Path: news.mathworks.com!not-for-mail
From: <HIDDEN>
Newsgroups: comp.soft-sys.matlab
Subject: Re: Point on Line Segment in 3D ? Fast Algorithm
Date: Wed, 30 Jun 2010 20:04:04 +0000 (UTC)
Organization: Xoran Technologies
Lines: 9
Message-ID: <i0g7vk$jq2$1@fred.mathworks.com>
References: <6a9sqqF35gdblU1@mid.uni-berlin.de> <i0g164$m97$1@fred.mathworks.com> <i0g60c$afg$1@fred.mathworks.com>
Reply-To: <HIDDEN>
NNTP-Posting-Host: webapp-03-blr.mathworks.com
Content-Type: text/plain; charset=UTF-8; format=flowed
Content-Transfer-Encoding: 8bit
X-Trace: fred.mathworks.com 1277928244 20290 172.30.248.38 (30 Jun 2010 20:04:04 GMT)
X-Complaints-To: news@mathworks.com
NNTP-Posting-Date: Wed, 30 Jun 2010 20:04:04 +0000 (UTC)
X-Newsreader: MATLAB Central Newsreader 1440443
Xref: news.mathworks.com comp.soft-sys.matlab:649423

"Kevin " <kablack@umich.edu> wrote in message <i0g60c$afg$1@fred.mathworks.com>...
> How could this method be used for finding if a point was located beneath a surface.  Such as a matrix of points?
=============

I doubt it could. 

In the case of a surface, you would need to first find an equation that describes the surface and fits the points.
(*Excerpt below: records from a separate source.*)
(* ===== verification/CommitTimestamp.v ===== *)
(** * The timestamp of a commit

    The timestamp that the linearizer gives a commit is the median, weighted by
    stake, of the timestamps of the leader's parents, and never before the
    timestamp of the previous commit.  Faulty authorities cannot move it out of
    the range that the honest parents span. *)

From S2P Require Import Prelude BTree Config StakeLists Block Commit Store StakeAggregator ThresholdClock.
From S2P Require Import LeaderScoring DagState DagTheory DagTraversal CommitRule Linearizer LinearizerTheory.
Local Open Scope N_scope.

(** ** Weighted medians *)

Section Median.
Implicit Types l : list (BlockTimestampMs * Stake).

Definition is_median (m : BlockTimestampMs) l : Prop :=
  (∃ stake, (m, stake) ∈ l) ∧ 2 * before m l ≤ stakes l ∧ stakes l < 2 * until m l.

Lemma is_median_perm m l l' : l ≡ₚ l' → is_median m l → is_median m l'.
Proof.
  intros Hp ([stake Hin] & Hb & Hu). unfold is_median, before, until in *.
  split_and!; [exists stake|..]; by rewrite <- Hp.
Qed.

Lemma median_loop_spec `{Profile} total cumulative l :
  total < 2 ^ 64 → cumulative + stakes l = total → cumulative ≤ total / 2 → total / 2 < total →
  ∃ pre ts stake post, l = pre ++ (ts, stake) :: post ∧
    median_loop total cumulative l = Ret (Some ts) ∧
    cumulative + stakes pre ≤ total / 2 < cumulative + stakes pre + stake.
Proof.
  intros Ht. revert cumulative. induction l as [|[ts stake] l IH]; intros cumulative Hsum Hcum Hpos.
  { unfold stakes in Hsum. simpl in Hsum. lia. }
  change (stakes ((ts, stake) :: l)) with (stake + stakes l) in Hsum. cbn [median_loop].
  arith.
  destruct (N.ltb_spec (total / 2) (cumulative + stake)) as [Hlt|Hge].
  - exists [], ts, stake, l. unfold stakes. simpl. split_and!; [done..|lia|lia].
  - destruct (IH (cumulative + stake)) as (pre & ts' & stake' & post & -> & Hl & Hb); [lia..|].
    exists ((ts, stake) :: pre), ts', stake', post. split_and!; [done..| |];
      change (stakes ((ts, stake) :: pre)) with (stake + stakes pre); lia.
Qed.

Lemma median_timestamps_by_stake_inner_spec `{Profile} l :
  0 < stakes l → stakes l < 2 ^ 64 →
  ∃ m, median_timestamps_by_stake_inner l (stakes l) = Ret m ∧ is_median m l.
Proof.
  intros Hpos Hlt. unfold median_timestamps_by_stake_inner.
  set (sorted := stable_sort _ l).
  assert (sorted ≡ₚ l) as Hp by apply stable_sort_perm.
  assert (StronglySorted (λ a b : BlockTimestampMs * Stake, (a.1 <=? b.1) = true) sorted) as Hs.
  { apply stable_sort_sorted; intros; nbool; rewrite ?N.leb_le in *; lia. }
  assert (stakes sorted = stakes l) as Hsum by (by rewrite Hp).
  destruct (median_loop_spec (stakes l) 0 sorted) as (pre & ts & stake & post & Heq & -> & Hb);
    [done|lia..|].
  cbn [mbind M_bind]. exists ts. split; [done|]. apply (is_median_perm _ sorted); [done|].
  rewrite Heq in Hs. apply sorted_split in Hs. rewrite <- Heq in Hs. split_and!.
  - exists stake. rewrite Heq. apply elem_of_app. right. left.
  - rewrite Hsum. lia.
  - rewrite Hsum. lia.
Qed.

End Median.

(** ** The median of blocks *)

Section MedianBlocks.
Context `{Profile} (ctx : Context).
Let c := ctx_committee ctx.
Context (Hwf : Committee_wf c).
Implicit Types blocks : list VerifiedBlock.

Definition authors blocks : gset AuthorityIndex := list_to_set ((λ b : VerifiedBlock, b_author b) <$> blocks).

Definition entries blocks : list (BlockTimestampMs * Stake) :=
  (λ b : VerifiedBlock, (b_timestamp_ms b, stake_at c (b_author b))) <$> blocks.

Record one_per_author blocks : Prop := {
  opa_NoDup : NoDup ((λ b : VerifiedBlock, b_author b) <$> blocks);
  opa_members : ∀ b : VerifiedBlock, b ∈ blocks → b_author b ∈ members c;
}.

Lemma one_per_author_filter (P : VerifiedBlock → Prop) `{!∀ b, base.Decision (P b)} blocks :
  one_per_author blocks → one_per_author (filter P blocks).
Proof.
  intros [Hnd Hm]. split.
  - eapply sublist_NoDup; [exact Hnd|]. apply fmap_sublist, sublist_filter.
  - intros b [_ Hb]%list_elem_of_filter. by apply Hm.
Qed.

Lemma stakes_entries blocks : one_per_author blocks → stakes (entries blocks) = set_stake c (authors blocks).
Proof.
  intros [Hnd _]. unfold set_stake, authors. rewrite weight_list_to_set by done.
  unfold stakes, entries. by rewrite <- !list_fmap_compose.
Qed.

Lemma entries_filter (P : BlockTimestampMs → Prop) `{!∀ ts, base.Decision (P ts)} blocks :
  filter (λ e, P e.1) (entries blocks) = entries (filter (λ b : VerifiedBlock, P (b_timestamp_ms b)) blocks).
Proof.
  induction blocks as [|b blocks IH]; [done|]. csimpl. rewrite !filter_cons. simpl.
  destruct (decide _); csimpl; by rewrite IH.
Qed.

Lemma authors_members blocks : one_per_author blocks → authors blocks ⊆ members c.
Proof.
  intros [_ Hm] i (b & -> & Hb)%elem_of_list_to_set%list_elem_of_fmap. by apply Hm.
Qed.

Lemma collect_entries pre blocks :
  one_per_author (pre ++ blocks) →
  foldM (collect_timestamp ctx) (entries pre, stakes (entries pre)) blocks
  = Ret (entries (pre ++ blocks), stakes (entries (pre ++ blocks))).
Proof using Hwf.
  revert pre. induction blocks as [|b blocks IH]; intros pre Hopa; cbn [foldM]; [by rewrite app_nil_r|].
  assert (b_author b ∈ members c) as Hb.
  { apply Hopa, elem_of_app. right. left. }
  assert (stakes (entries (pre ++ b :: blocks)) < 2 ^ 64) as Hlt.
  { rewrite stakes_entries by done. pose proof (wf_total_u64 c Hwf).
    pose proof (set_stake_le_total c _ Hwf (authors_members _ Hopa)). lia. }
  rewrite cons_middle, app_assoc in Hopa, Hlt |- *. specialize (IH (pre ++ [b]) Hopa).
  unfold entries in Hlt. rewrite !fmap_app, !stakes_app in Hlt.
  change (stakes ((λ b : VerifiedBlock, (b_timestamp_ms b, stake_at c (b_author b))) <$> [b]))
    with (stake_at c (b_author b) + 0) in Hlt.
  apply members_spec, Committee_stake_valid in Hb. unfold Committee_stake in Hb.
  assert (collect_timestamp ctx (entries pre, stakes (entries pre)) b
          = Ret (entries (pre ++ [b]), stakes (entries (pre ++ [b])))) as ->; [|by rewrite <- IH].
  assert (entries (pre ++ [b]) = entries pre ++ [(b_timestamp_ms b, stake_at c (b_author b))]) as ->.
  { unfold entries. by rewrite fmap_app. }
  rewrite stakes_app. change (stakes [(b_timestamp_ms b, stake_at c (b_author b))])
    with (stake_at c (b_author b) + 0). rewrite N.add_0_r.
  unfold collect_timestamp. fold c.
  destruct (Committee_authority c (b_author b)) as [a| |] eqn:Ha; try done.
  injection Hb as Hst. cbn [mbind M_bind]. rewrite Hst, int_add_exact by (unfold entries; lia). done.
Qed.

(** The authors of the blocks stamped before [m], up to [m] and from [m] on. *)
Definition authors_before m blocks := authors (filter (λ b : VerifiedBlock, b_timestamp_ms b < m) blocks).
Definition authors_until m blocks := authors (filter (λ b : VerifiedBlock, b_timestamp_ms b ≤ m) blocks).

Definition weighted_median (m : BlockTimestampMs) blocks : Prop :=
  (∃ b : VerifiedBlock, b ∈ blocks ∧ b_timestamp_ms b = m) ∧
  2 * set_stake c (authors_before m blocks) ≤ set_stake c (authors blocks) ∧
  set_stake c (authors blocks) < 2 * set_stake c (authors_until m blocks).

(** Every outcome of [median_timestamp_by_stake] on blocks of distinct authors. *)
Lemma median_timestamp_by_stake_spec blocks :
  one_per_author blocks →
  (blocks = [] ∧ median_timestamp_by_stake ctx blocks = Ret (inr NoBlocksProvided)) ∨
  (blocks ≠ [] ∧ set_stake c (authors blocks) < Committee_quorum_threshold c ∧
   median_timestamp_by_stake ctx blocks
   = Ret (inr (TotalStakeBelowQuorum (set_stake c (authors blocks)) (Committee_quorum_threshold c)))) ∨
  (is_quorum c (authors blocks) ∧
   ∃ m, median_timestamp_by_stake ctx blocks = Ret (inl m) ∧ weighted_median m blocks).
Proof using Hwf.
  intros Hopa. unfold median_timestamp_by_stake. fold c.
  pose proof (collect_entries [] blocks Hopa) as Hfold.
  rewrite app_nil_l in Hfold. change (stakes (entries [])) with 0 in Hfold.
  change (entries []) with (@nil (BlockTimestampMs * Stake)) in Hfold. rewrite Hfold. clear Hfold. cbn [mbind M_bind].
  rewrite stakes_entries by done. destruct (decide (blocks = [])) as [->|Hne]; [by left|right].
  rewrite bool_decide_eq_false_2 by (by intros ?%fmap_nil_inv).
  destruct (N.ltb_spec (set_stake c (authors blocks)) (Committee_quorum_threshold c)) as [Hlt|Hge];
    [by left|right].
  split.
  { split; [by apply authors_members|]. by apply N.leb_le. }
  pose proof (set_stake_le_total c _ Hwf (authors_members _ Hopa)). pose proof (wf_total_u64 c Hwf).
  pose proof (wf_quorum_pos c Hwf).
  destruct (median_timestamps_by_stake_inner_spec (entries blocks)) as (m & Hm & [stake Hin] & Hb & Hu);
    [rewrite stakes_entries by done; lia..|].
  rewrite stakes_entries in Hm, Hb, Hu by done. rewrite Hm. cbn [mbind M_bind]. exists m.
  unfold before, until in Hb, Hu. pose proof (entries_filter (λ ts, ts < m) blocks) as Hfb.
  pose proof (entries_filter (λ ts, ts ≤ m) blocks) as Hfu. cbn beta in Hfb, Hfu.
  rewrite Hfb in Hb. rewrite Hfu in Hu. clear Hfb Hfu.
  rewrite !stakes_entries in Hb, Hu by (by apply one_per_author_filter).
  split; [done|]. split_and!; [|done..].
  apply list_elem_of_fmap in Hin as (b' & Heq & Hb'). simplify_eq. by exists b'.
Qed.

(** Faulty stake below half of a quorum cannot move the median out of the range
    of the other timestamps. *)
Lemma weighted_median_honest m blocks (byz : gset AuthorityIndex) :
  one_per_author blocks → weighted_median m blocks →
  2 * set_stake c byz < set_stake c (authors blocks) →
  ∃ lo hi : VerifiedBlock, lo ∈ blocks ∧ hi ∈ blocks ∧ b_author lo ∉ byz ∧ b_author hi ∉ byz ∧
    b_timestamp_ms lo ≤ m ≤ b_timestamp_ms hi.
Proof.
  intros Hopa (_ & Hb & Hu) Hbyz.
  assert (∀ X Y : gset AuthorityIndex, set_stake c byz + set_stake c Y < set_stake c X →
    ∃ i, i ∈ X ∧ i ∉ byz ∧ i ∉ Y) as Hpick.
  { intros X Y Hlt. destruct (weight_pos_inhabited (stake_at c) (X ∖ (byz ∪ Y))) as [i Hi]; [|set_solver].
    pose proof (weight_split (stake_at c) X (byz ∪ Y)).
    pose proof (weight_mono (stake_at c) (X ∩ (byz ∪ Y)) (byz ∪ Y) ltac:(set_solver)).
    pose proof (weight_union_inter (stake_at c) byz Y). unfold set_stake in Hlt. lia. }
  destruct (Hpick (authors_until m blocks) ∅) as (i & Hi & Hib & _).
  { unfold set_stake at 2. rewrite weight_empty. lia. }
  destruct (Hpick (authors blocks) (authors_before m blocks)) as (j & Hj & Hjb & Hjn); [lia|].
  apply elem_of_list_to_set, list_elem_of_fmap in Hi as (lo & -> & [Hlo Hlob]%list_elem_of_filter).
  apply elem_of_list_to_set, list_elem_of_fmap in Hj as (hi & -> & Hhi).
  exists lo, hi. split_and!; try done. apply N.le_ngt. intros Hlt. apply Hjn.
  apply elem_of_list_to_set, list_elem_of_fmap. exists hi. split; [done|]. by apply list_elem_of_filter.
Qed.

End MedianBlocks.

(** ** The timestamp of a commit *)

Section CommitTimestamp.
Context `{Profile} {D : Type} `{BlockStoreLaws D}.
Context (ctx : Context).
Let c := ctx_committee ctx.
Implicit Types d : D.

Definition parent_refs (leader : VerifiedBlock) : list BlockRef :=
  filter (λ a, br_round a = b_round leader - 1) (b_ancestors leader).

(** The leader has a quorum of parents, of distinct authors, all of them in the
    store. *)
Record stampable d (leader : VerifiedBlock) : Prop := {
  sta_round : 0 < b_round leader;
  sta_quorum : is_quorum c (parents leader);
  sta_NoDup : NoDup (br_author <$> parent_refs leader);
  sta_stored : ∀ a, a ∈ parent_refs leader → is_Some (bs_block d a);
}.

Lemma parents_refs (leader : VerifiedBlock) :
  0 < b_round leader → parents leader = list_to_set (br_author <$> parent_refs leader).
Proof.
  intros Hr. unfold parents, parent_refs. do 2 f_equal. apply list_filter_ext_in. intros a _. lia.
Qed.

Lemma calculate_commit_timestamp_spec d leader last :
  Committee_wf c → bs_ok d → stampable d leader →
  ∃ blocks m, Forall2 (λ a b, bs_block d a = Some b) (parent_refs leader) blocks ∧
    one_per_author ctx blocks ∧ authors blocks = parents leader ∧
    median_timestamp_by_stake ctx blocks = Ret (inl m) ∧ weighted_median ctx m blocks ∧
    Linearizer_calculate_commit_timestamp ctx d leader last = Ret (N.max m last).
Proof.
  intros Hwf Hok [Hr Hq Hnd Hst]. unfold Linearizer_calculate_commit_timestamp.
  rewrite (filterP_spec _ (λ a, br_round a = b_round leader - 1)).
  2:{ intros a _. arith. f_equal.
      destruct (N.eqb_spec (br_round a) (b_round leader - 1)); symmetry;
        [by apply bool_decide_eq_true|by apply bool_decide_eq_false]. }
  cbn [mbind M_bind]. fold (parent_refs leader). rewrite bs_get_blocks_spec by done. cbn [mbind M_bind].
  destruct (mapP_expect (bs_block d) "We should have all blocks in dag state." (parent_refs leader))
    as (blocks & -> & Hall); [done|].
  assert ((λ b : VerifiedBlock, b_author b) <$> blocks = br_author <$> parent_refs leader) as Hauth.
  { clear Hnd Hst. induction Hall as [|a b l bs Hab _ IH]; [done|]. csimpl. rewrite IH. f_equal.
    by rewrite <- (bs_reference d a b Hok Hab). }
  assert (authors blocks = parents leader) as Hpar.
  { unfold authors. by rewrite Hauth, parents_refs. }
  assert (one_per_author ctx blocks) as Hopa.
  { split; [by rewrite Hauth|]. intros b Hb. apply Hq. rewrite <- Hpar.
    apply elem_of_list_to_set. by apply (list_elem_of_fmap_2 (λ b : VerifiedBlock, b_author b)). }
  cbn [mbind M_bind]. pose proof Hq as [_ Hqs%N.leb_le]. rewrite <- Hpar in Hqs.
  destruct (median_timestamp_by_stake_spec ctx Hwf blocks Hopa)
    as [[-> _]|[(_ & Hlt & _)|(_ & m & Hmed & Hm)]].
  - pose proof (wf_quorum_pos c Hwf). unfold set_stake, authors in Hqs. simpl in Hqs.
    rewrite weight_empty in Hqs. lia.
  - fold c in Hlt. lia.
  - exists blocks, m. rewrite Hmed. by split_and!.
Qed.


(** C24: the timestamp of a commit is computed for every leader with a quorum of
    parents; it is the later one of the timestamp of the previous commit and a
    median that lies between the timestamps of two parents of the leader whose
    authors are honest, as long as the faulty authorities have less stake than
    the validity threshold. *)
Theorem Linearizer_calculate_commit_timestamp_honest d leader last byz :
  Committee_wf c → bs_ok d → stampable d leader →
  set_stake c byz < Committee_validity_threshold c →
  ∃ m, Linearizer_calculate_commit_timestamp ctx d leader last = Ret (N.max m last) ∧
    ∃ lo hi : VerifiedBlock,
      bs_block d (reference lo) = Some lo ∧ reference lo ∈ b_ancestors leader ∧
      bs_block d (reference hi) = Some hi ∧ reference hi ∈ b_ancestors leader ∧
      b_author lo ∉ byz ∧ b_author hi ∉ byz ∧
      b_timestamp_ms lo ≤ m ≤ b_timestamp_ms hi.
Proof.
  intros Hwf Hok Hst Hbyz.
  destruct (calculate_commit_timestamp_spec d leader last Hwf Hok Hst)
    as (blocks & m & Hall & Hopa & Hauth & _ & Hm & Hts).
  exists m. split; [done|].
  destruct (weighted_median_honest ctx Hwf m blocks byz) as (lo & hi & Hlo & Hhi & ? & ? & ?); [done..| |].
  { rewrite Hauth. destruct (sta_quorum _ _ Hst) as [_ Hq%N.leb_le]. fold c.
    pose proof (wf_validity c Hwf). lia. }
  assert (∀ b : VerifiedBlock, b ∈ blocks →
    bs_block d (reference b) = Some b ∧ reference b ∈ b_ancestors leader) as Hparent.
  { intros b Hb. apply list_elem_of_lookup in Hb as [i Hi].
    destruct (Forall2_lookup_r _ _ _ _ _ Hall Hi) as (a & Ha & Hab).
    rewrite (bs_reference d a b Hok Hab). split; [done|].
    by apply list_elem_of_lookup_2, list_elem_of_filter in Ha as [_ ?]. }
  exists lo, hi. destruct (Hparent lo Hlo), (Hparent hi Hhi). split_and!; [done..|lia|lia].
Qed.

End CommitTimestamp.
In the case of the line segment, that's trivial, because it is straightforward how to fit a line segment to 2 points.

Once you have your surface equation c(x)=0, determining whether a point P lies in, under, or above the surface is a matter of looking at the sign of c(P).